Luxury shoppers helped lift December comparable-store sales, but analysts, already coming down from their holiday highs, questioned if consumers could keep up the pace as economic headwinds accelerate.
Despite winter blizzards and fears that shoppers would play Scrooge this Christmas, December comps proved robust and are likely to rise between 3.4 percent and 3.6 percent when retailers report results on Thursday.
“I’m reluctant to say that things are back,” said Mike Berry, director of industry research for MasterCard Advisors SpendingPulse.
According to SpendingPulse — which estimates total U.S. retail sales made by cash, check or credit card — total apparel sales rose 10.9 percent in December over a 2.3 percent increase last year. Women’s apparel grew 6.1 percent, which was its best performance of 2010, as men’s apparel rose 9.9 percent. Family and children’s apparel jumped 12.4 percent and 11.3 percent, respectively.
Luxury sales expanded 8.5 percent, the biggest increase for the sector since last spring. Footwear sales increased 10.8 percent while jewelry sales rose 10.4 percent, bolstered by a 15.6 percent leap in sales at independent jewelers. The big loser in December was the department store segment, which brought in a negative 1.4 percent comp. Thomson Reuters’ consensus estimate is that the department stores reporting comps on Thursday will have a median increase of 3.8 percent.
Over the past few months, the sector has flirted with flat to slightly negative comps, which is due partially to some low-end chains pulling down the average.
Berry, who called the department store sector a “mixed bag,” said the “higher-end stores” and “mainline” chains are keeping the numbers from falling further.
Nonetheless, Berry said he sees a “rising tide” and a stronger “momentum” going into 2011 than he did at the same time last year.
However, he noted that standout categories jewelry and luxury still were down 4.2 percent and 1.2 percent, respectively, from December 2007 levels.
“A year ago, it was socially taboo to shop, as we were going through the recession. We’ve seen an easing of that,” said Weeden & Co. analyst Amy Noblin, who noted that “a lot of spending is disproportionately better at the higher end,” creating “further bifurcation” among consumers with different income levels.
Michael Dart, head of private equity at Kurt Salmon, noted that even though the luxury market has rebounded nicely, high-end consumers’ habits have changed due to the recession. They now pay more attention to price and value, and they purchase items more conservatively.
One need look no further than aspirational consumers, said Dart, explaining these shoppers, who had “buoyed” the luxury sector before the downturn, have traded down and now only occasionally purchase “accessories or bridge basics” at their favorite luxury stores.
Meanwhile, lower-income consumers — plagued by high unemployment, tight credit and a difficult housing market — will battle rising apparel prices as commodity prices climb this year. This could create a nasty tug-of-war for market share among midtier retailers and value-priced chains, according to Dart, who said December’s acceleration in spending probably won’t carry into 2011.

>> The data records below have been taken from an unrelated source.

(* ===== verification/TcPageHeapOps.v ===== *)
(** * tcmalloc: the operations of the page heap

    [New], [NewAligned], [Delete] and releasing memory, from the invariant of the
    heap to the invariant. *)

From S2P Require Import Prelude.
From S2P Require Import TcCommon.
From S2P Require Import TcSpan.
From S2P Require Import TcPageMap.
From S2P Require Import TcPageMapCorrect.
From S2P Require Import TcLinkedList.
From S2P Require Import TcSystemAlloc.
From S2P Require Import TcSystemAllocCorrect.
From S2P Require Import TcArena.
From S2P Require Import TcArenaCorrect.
From S2P Require Import TcPageHeap.
From S2P Require Import TcPageHeapLists.
From S2P Require Import TcPageHeapInv.
From S2P Require Import TcPageHeapMerge.
From S2P Require Import TcPageHeapCarve.
From S2P Require Import TcPageHeapAlloc.
From S2P Require Import TcPageHeapNew.

Section Ops.
Context (cfg : config) {M A OS : Type}.
Context `{!PageMapImpl M, !SystemMemory OS, !ObjectPool A, !MetaMemory A OS}.
Context {bits hb : Z} {reliable : Prop}.
Context {HML : PageMapLaws M bits hb reliable} {HSL : SystemMemoryLaws OS}.
Context {HPL : ObjectPoolLaws A} {HMM : MetaMemoryLaws A OS}.
Context (tagged_ : bool) (stale : Span) (now : nat → Z) {md : mode}.

Local Abbreviation PageHeap := (PageHeap (M := M) (A := A)).
Local Abbreviation heap_ok := (heap_ok cfg tagged_).
Implicit Types (G : gmap Z range) (F : gmap Z Span) (h : PageHeap) (hole : Z → bool).

(** A span in use: its object and its pages. *)
Lemma used_span hole rel G F n h p f k :
  heap_ok None hole rel G F n h → live G F p = Some (f, k) →
  ∃ sp, spans h !! p = Some sp ∧ first_page sp = f ∧ num_pages sp = k ∧ location sp = IN_USE ∧
    F !! p = None ∧ G !! p = Some (f, k) ∧ IsTaggedMemory (start_address cfg sp) = tagged_.
Proof.
  intros Hok Hu. unfold live in Hu. destruct (F !! p) eqn:HF; [done|].
  pose proof (hk_spans _ _ _ _ _ _ _ _ _ Hok) as Hs. pose proof (hk_pages _ _ _ _ _ _ _ _ _ Hok) as Hpg.
  destruct (span_of _ _ _ _ _ Hs p f k Hu) as (sp & Hsp & Ef & Ek). exists sp.
  split_and!; [done|done|done|by apply (sk_used _ _ _ _ _ Hs p)|done|done|].
  destruct (span_bounds _ _ _ _ _ _ _ Hpg p f k Hu) as (_ & Hf & Hk & Hb & _). pose proof (kPageSize_pos cfg) as HP.
  destruct (po_page _ _ _ _ _ _ _ Hpg f) as (_ & _ & _ & _ & _ & _ & Ha); [eapply span_owned; [done|lia]|].
  unfold start_address. change (first_page_ sp) with (first_page sp). rewrite Ef, u64_id by nia. apply Ha. lia.
Qed.

Lemma check_tag_spec rel G F n h p f k (Q : unit → PageHeap → Prop) :
  heap_ok None no_hole rel G F n h → live G F p = Some (f, k) → Q tt h → wp md (check_tag cfg tagged_ p) Q h.
Proof.
  intros Hok Hu HQ. destruct (used_span _ _ _ _ _ _ _ _ _ Hok Hu) as (sp & Hsp & _ & _ & _ & _ & _ & Ht).
  unfold check_tag. wp_step. eapply get_span_spec; [done|]. wp_step; [|done]. rewrite Ht. apply eqb_reflx.
Qed.

Lemma New_spec rel G F nsp h n :
  heap_ok None no_hole rel G F nsp h → can_make md 2 nsp → 0 < n →
  wp md (PageHeap_New cfg tagged_ stale now n) (alloc_post cfg tagged_ rel (nsp - 2) n G F) h.
Proof.
  intros Hok Hcan Hn. unfold PageHeap_New. wp_step. wp_step; [by apply Z.ltb_lt|]. wp_step.
  eapply wp_mono; [by apply (AllocateSpan_spec cfg tagged_ stale now rel G F nsp)|].
  intros [[p fr]|] h' (G' & F' & Hok' & Hr); simpl in Hr; [|wp_step; by exists G', F'].
  pose proof Hr as (_ & [f Hf] & _). wp_step. eapply check_tag_spec; [done|done|]. wp_step. by exists G', F'.
Qed.

(** The span [p] went back to the heap. *)
Definition given_back (p : Z) G F G' F' : Prop := live G' F' p = None ∧ ∀ q, q ≠ p → live G' F' q = live G F q.

Lemma Delete_spec rel G F n h p f k :
  heap_ok None no_hole rel G F n h → live G F p = Some (f, k) →
  wp md (PageHeap_Delete cfg tagged_ now p) (λ _ h', ∃ G' F', heap_ok None no_hole rel G' F' n h' ∧
    given_back p G F G' F') h.
Proof.
  intros Hok Hu. destruct (used_span _ _ _ _ _ _ _ _ _ Hok Hu) as (sp & Hsp & Ef & Ek & Hl & HF & HG & Ht).
  pose proof (hk_spans _ _ _ _ _ _ _ _ _ Hok) as Hs. pose proof (hk_pages _ _ _ _ _ _ _ _ _ Hok) as Hpg.
  destruct (span_bounds _ _ _ _ _ _ _ Hpg p f k HG) as (_ & Hf & Hk & _ & Hb).
  destruct (po_span _ _ _ _ _ _ _ Hpg p f k HG) as (_ & _ & H1 & H2).
  unfold PageHeap_Delete. wp_step. eapply get_span_spec; [done|]. rewrite Ht, eqb_reflx.
  wp_step. wp_step; [done|]. wp_step. eapply Check_spec; [apply Hok|]. wp_step. wp_step; [done|].
  wp_step. wp_step; [by apply bool_decide_eq_true_2|].
  wp_step. wp_step; [by rewrite (sk_sampled _ _ _ _ _ Hs p sp Hsp)|]. wp_step. wp_step; [apply Z.ltb_lt; lia|].
  wp_step. apply GetDescriptor_spec; [lia|]. rewrite Ef, H1, Z.eqb_refl. wp_step. wp_step; [done|].
  wp_step. rewrite last_page_eq, Ef, Ek by lia. apply GetDescriptor_spec; [lia|]. rewrite H2, Z.eqb_refl.
  wp_step. wp_step; [done|]. wp_step. eapply update_span_spec; [done|]. wp_step.
  set (h1 := with_spans _ h). set (sp1 := set_location ON_NORMAL_FREELIST sp) in *.
  assert (heap_ok (Some p) no_hole rel G F n h1) as Hok1.
  { apply (heap_touch cfg tagged_ p sp sp1); [|done..]. destruct Hok as [? ? ? ? ? ? ?]. split; try done.
    by eapply spans_pend. }
  apply wp_total. eapply wp_mono; [apply (MergeIntoFreeList_spec cfg tagged_ now p sp1 no_hole rel G F n h1);
    [done|by apply lookup_insert_eq|done|done|done]|].
  intros [] h' (G' & F' & n' & sp' & Hn' & Hok' & Hp' & _ & _ & _ & Hu' & _).
  wp_step. eapply Check_spec; [apply Hok'|]. wp_step. wp_step; [done|]. wp_step. exists G', F'.
  split; [by eapply heap_weaken|]. split; [|done]. unfold live. by rewrite Hp'.
Qed.

(** ** [NewAligned] *)

Definition aligned_post rel (nsp : nat) n j G F (r : option Z) h' : Prop :=
  ∃ G' F', heap_ok None no_hole rel G' F' nsp h' ∧
    match r with
    | None => same_used G F G' F'
    | Some p => live G F p = None ∧ (∃ f, live G' F' p = Some (f, n) ∧ f mod 2 ^ j = 0) ∧
        ∀ q, q ≠ p → live G' F' q = live G F q
    end.

(** A part of the hole is given back, if there is one. *)
Lemma give_back_opt hole rel G F nsp h f k loc :
  heap_ok None hole rel G F nsp h → can_make md 1 nsp → (∀ x, f ≤ x < f + k → hole x = true) → loc ≠ IN_USE →
  fill_hole hole f k (f - 1) = false → fill_hole hole f k (f + k) = false →
  wp md (if 0 <? k then give_back cfg stale now f k loc else mret tt)
    (λ _ h', ∃ G' F', heap_ok None (fill_hole hole f k) rel G' F' (nsp - 1) h' ∧ same_used G F G' F') h.
Proof.
  intros Hok Hcan Hh Hloc H1 H2. destruct (Z.ltb_spec 0 k) as [Hk|Hk]; [by apply give_back_spec|].
  wp_step. exists G, F. split; [|done]. eapply heap_hole; [by eapply heap_weaken; [|exact Hok]; lia|].
  intros y. unfold fill_hole. destruct (Z.leb_spec f y), (Z.ltb_spec y (f + k)); simpl; try lia; by rewrite andb_true_r.
Qed.

(** The span [p] keeps the pages [f' .. f'+n) of its own; the rest is the hole. *)
Lemma shrink_ok rel G F nsp h p sp f k f' n m' :
  heap_ok None no_hole rel G F nsp h → live G F p = Some (f, k) → spans h !! p = Some sp →
  f ≤ f' → 0 < n → f' + n ≤ f + k → (∀ x, covered (pagemap_ h) x → covered m' x) → span_at m' f' = p →
  span_at m' (f' + n - 1) = p → (∀ x, ¬ (f' ≤ x < f' + n) → span_at m' x = span_at (pagemap_ h) x) →
  heap_ok None (λ x, (f <=? x) && (x <? f + k) && negb ((f' <=? x) && (x <? f' + n))) rel (<[p := (f', n)]> G) F nsp
    (with_map m' (with_spans (<[p := set_num_pages n (set_first_page f' sp)]> (spans h)) h)).
Proof.
  intros Hok Hu Hsp Hf Hn Hb Hcov H1 H2 H3.
  destruct (used_span _ _ _ _ _ _ _ _ _ Hok Hu) as (sp0 & Hsp0 & _ & _ & Hl & HF & HG & _).
  assert (sp0 = sp) as -> by congruence. destruct Hok as [K1 K2 K3 K4 K5 K6 K7].
  assert (p ∈ dom G) as HpG by (by apply elem_of_dom_2 in HG). split; [|done|done| | |done|done].
  - simpl. rewrite dom_insert_L. by replace ({[p]} ∪ dom G) with (dom G) by set_solver.
  - eapply pages_place; [exact K4| |done| | |done|done|done|done].
    + by apply (po_span _ _ _ _ _ _ _ K4 p f k HG).
    + intros x Hx. right. exists (f, k). split; [done|]. unfold in_range. simpl. lia.
    + intros x. rewrite !andb_true_iff, negb_true_iff, andb_false_iff, Z.leb_le, Z.ltb_lt, Z.leb_gt, Z.ltb_ge.
      unfold mine, no_hole. rewrite HG. split.
      * intros [Hx Hx']. split; [|lia]. right. by exists (f, k).
      * intros [[?|(r & [= <-] & Hx)] Hx']; [done|]. unfold in_range in Hx. simpl in Hx. lia.
  - simpl. eapply (spans_put None G F (spans h) (dom (lists h)) K5 _ p (set_num_pages n (set_first_page f' sp)));
      [done|done|by apply (sk_item _ _ _ _ _ K5)|by apply (sk_sampled _ _ _ _ _ K5 p sp)|by right].
Qed.

(** What is before and after the aligned part goes back to the heap. *)
Lemma trim_spec hole rel G F nsp h p f al n after loc :
  heap_ok None hole rel G F nsp h → can_make md 2 nsp → loc ≠ IN_USE → 0 < n → f ≤ al → 0 ≤ after →
  (∀ x, hole x = true ↔ f ≤ x < al ∨ al + n ≤ x < al + n + after) → live G F p = Some (al, n) →
  wp md (
    (if 0 <? al - f then give_back cfg stale now f (al - f) loc else mret tt);;
    (if 0 <? after then give_back cfg stale now (al + n) after loc else mret tt);;
    check_tag cfg tagged_ p;; mret (Some p))
    (λ r h', r = Some p ∧ ∃ G' F', heap_ok None no_hole rel G' F' (nsp - 2) h' ∧ same_used G F G' F') h.
Proof.
  intros Hok [Hcan1 Hcan2]%(can_make_split md 1 1) Hloc Hn Hal Hafter Hh Hu.
  wp_step. eapply wp_mono; [apply (give_back_opt hole rel _ F nsp h f (al - f) loc Hok Hcan1)|].
  { intros x Hx. apply Hh. lia. }
  { done. }
  { apply not_true_iff_false. rewrite fill_hole_true, Hh. lia. }
  { apply not_true_iff_false. rewrite fill_hole_true, Hh. lia. }
  intros [] h3 (G3 & F3 & Hok3 & Hs3).
  wp_step. eapply wp_mono; [apply (give_back_opt _ rel G3 F3 (nsp - 1) h3 (al + n) after loc Hok3 Hcan2)|].
  { intros x Hx. rewrite fill_hole_true, Hh. lia. }
  { done. }
  { apply not_true_iff_false. rewrite !fill_hole_true, Hh. lia. }
  { apply not_true_iff_false. rewrite !fill_hole_true, Hh. lia. }
  intros [] h4 (G4 & F4 & Hok4 & Hs4).
  assert (heap_ok None no_hole rel G4 F4 (nsp - 2) h4) as Hok5.
  { replace (nsp - 2)%nat with (nsp - 1 - 1)%nat by lia. eapply heap_hole; [exact Hok4|]. intros x. symmetry. apply not_true_iff_false. rewrite !fill_hole_true, Hh. lia. }
  assert (live G4 F4 p = Some (al, n)) as Hu4 by (by rewrite Hs4, Hs3).
  wp_step. eapply check_tag_spec; [done|done|]. wp_step. split; [done|]. exists G4, F4. split; [done|].
  intros q. by rewrite Hs4, Hs3.
Qed.

Lemma NewAligned_spec rel G F nsp h n j :
  heap_ok None no_hole rel G F nsp h → can_make md 4 nsp → 0 < n → 0 ≤ j < 64 → n + 2 ^ j ≤ 2 ^ 64 →
  wp md (PageHeap_NewAligned cfg tagged_ stale now n (2 ^ j)) (aligned_post rel (nsp - 4) n j G F) h.
Proof.
  intros Hok [Hcan1 Hcan2]%(can_make_split md 2 2) Hn Hj Hnj. assert (0 < 2 ^ j) as Hpj by lia. unfold PageHeap_NewAligned.
  wp_step. wp_step; [by apply Z.ltb_lt|]. rewrite (u64_id (2 ^ j - 1)) by lia. wp_step. wp_step.
  { rewrite land_mask, Z.mod_same by lia. done. }
  destruct (Z.leb_spec (2 ^ j) 1) as [H1|H1].
  { eapply wp_mono; [by apply (New_spec rel G F nsp)|]. intros r h' (G' & F' & Hok' & Hr). exists G', F'.
    split; [by eapply heap_weaken; [|exact Hok']; lia|]. destruct r as [p|]; [|done].
    destruct Hr as (Ha & [f Hf] & Hc). split_and!; [done| |done]. exists f. split; [done|].
    assert (2 ^ j = 1) as -> by lia. apply Z.mod_1_r. }
  cbv zeta. wp_step. rewrite u64_id by lia.
  eapply wp_mono; [apply (AllocateSpan_spec cfg tagged_ stale now rel G F nsp); [done|done|lia]|].
  intros [[p fr]|] h1 (G1 & F1 & Hok1 & Hr); simpl in Hr.
  2: { wp_step. exists G1, F1. split; [by eapply heap_weaken; [|exact Hok1]; lia|done]. }
  destruct Hr as (Hu0 & [f Hu] & Hrest).
  destruct (used_span _ _ _ _ _ _ _ _ _ Hok1 Hu) as (sp & Hsp & Ef & Ek & _ & _ & HG & _).
  destruct (span_bounds _ _ _ _ _ _ _ (hk_pages _ _ _ _ _ _ _ _ _ Hok1) p _ _ HG) as (_ & Hf & Hk & _ & Hb).
  wp_step. eapply get_span_spec; [done|]. rewrite Ef, Ek.
  rewrite (u64_id (f + (2 ^ j - 1))) by lia.
  rewrite land_wnot_mask by (unfold is_word; lia). set (al := f + (2 ^ j - 1) - (f + (2 ^ j - 1)) mod 2 ^ j).
  assert (f ≤ al ≤ f + (2 ^ j - 1)) as Hal by (pose proof (Z.mod_pos_bound (f + (2 ^ j - 1)) (2 ^ j)); lia).
  assert (al mod 2 ^ j = 0) as Hmod.
  { unfold al. by rewrite Zminus_mod_idemp_r, Z.sub_diag. }
  rewrite (u64_id (al + n)), (u64_id (f + (n + (2 ^ j - 1)))), (u64_id (al - f)) by lia.
  rewrite (u64_id (2 ^ j - 1 - (al - f))) by lia. set (after := 2 ^ j - 1 - (al - f)).
  wp_step. wp_step; [by apply Z.eqb_eq|]. wp_step. wp_step; [apply Z.leb_le; lia|].
  wp_step. wp_step; [apply Z.leb_le; lia|].
  wp_step. eapply update_span_spec; [done|]. wp_step. eapply update_span_spec; [by apply lookup_insert_eq|].
  simpl. rewrite insert_insert_eq. wp_step.
  eapply RecordSpan_spec; [by apply lookup_insert_eq|..]; simpl; [lia|lia|lia| | |].
  { eapply span_covered; [apply Hok1|done|]. simpl. lia. }
  { eapply span_covered; [apply Hok1|done|]. simpl. lia. }
  intros m' Hcov Hm1 Hm2 Hm3.
  pose proof (shrink_ok rel G1 F1 (nsp - 2) h1 p sp _ _ al n m' Hok1 Hu Hsp ltac:(lia) Hn ltac:(lia) Hcov Hm1 Hm2 Hm3) as Hok2.
  set (hole := λ x, _ && negb _) in Hok2. set (h2 := with_map m' _) in Hok2 |- *.
  assert (∀ x, hole x = true ↔ f ≤ x < al ∨ al + n ≤ x < al + n + after) as Hh.
  { intros x. unfold hole. rewrite !andb_true_iff, negb_true_iff, andb_false_iff, Z.leb_le, Z.ltb_lt, Z.leb_gt, Z.ltb_ge. lia. }
  assert (live (<[p := (al, n)]> G1) F1 p = Some (al, n)) as Hu2.
  { unfold live in *. destruct (F1 !! p); [done|]. apply lookup_insert_eq. }
  change (with_map m' (with_spans _ (with_spans _ h1))) with h2. clearbody h2 hole.
  set (loc := if fr then _ else _). assert (loc ≠ IN_USE) as Hloc by (by destruct fr).
  eapply wp_mono; [eapply (trim_spec hole rel _ F1 (nsp - 2) h2 p f al n after loc); [done|done|done|done|lia|lia|done|done]|].
  intros r h4 (-> & G4 & F4 & Hok4 & Hs4). exists G4, F4. split; [by eapply heap_weaken; [|exact Hok4]; lia|].
  split_and!; [done| |].
  - exists al. by rewrite Hs4.
  - intros q Hq. rewrite Hs4, <-(Hrest q Hq). unfold live. by rewrite lookup_insert_ne.
Qed.
End Ops.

“Holiday exceeded expectations. However, I think the consumer had been bottled up in terms of spending,” he said, explaining that with income growing at just 2 to 3 percent, the only way for consumers to spend more is if they “take on more debt.”
With credit markets already stretched and gasoline prices moving up, the more likely situation is that consumers will seek out retailers offering unique fashion at a palatable price.
“To me, it’s going to be a retailer’s retail year,” said Kurt Salmon managing director of retail strategies Arnold Aronson, who underscored that success would be found in business fundamentals such as product innovation, international expansion and a focus on customer experience. “It’s a dance. Those who are doing well now have a beat on what has to be done.”
On Wall Street Tuesday, retail stocks failed to sustain the strong momentum with which they began the year. The S&P Retail Index fell 6.39 points, or 1.2 percent, to 507.35 after hitting a new 52-week high of 516.48 in midday trading Monday. The Dow Jones Industrial Average eked out a gain of 20.43 points, or 0.2 percent, to 11,691.18, while the S&P 500 and Nasdaq Composite Index slid 0.1 percent and 0.4 percent, respectively, to 1,270.20 and 2,681.25.
Among the retail issues hit hardest by Tuesday’s pullback was Zumiez Inc., down $1.69, or 6.2 percent, to $25.45. Thomson Reuters estimated that the Everett, Wash.-based specialty chain, which specializes in action-sports apparel and gear, would post an 11.5 percent increase in December comps, the highest among companies for which projections were provided but substantially below the 20.7 percent gain logged in November and the 21.5 percent increase of October.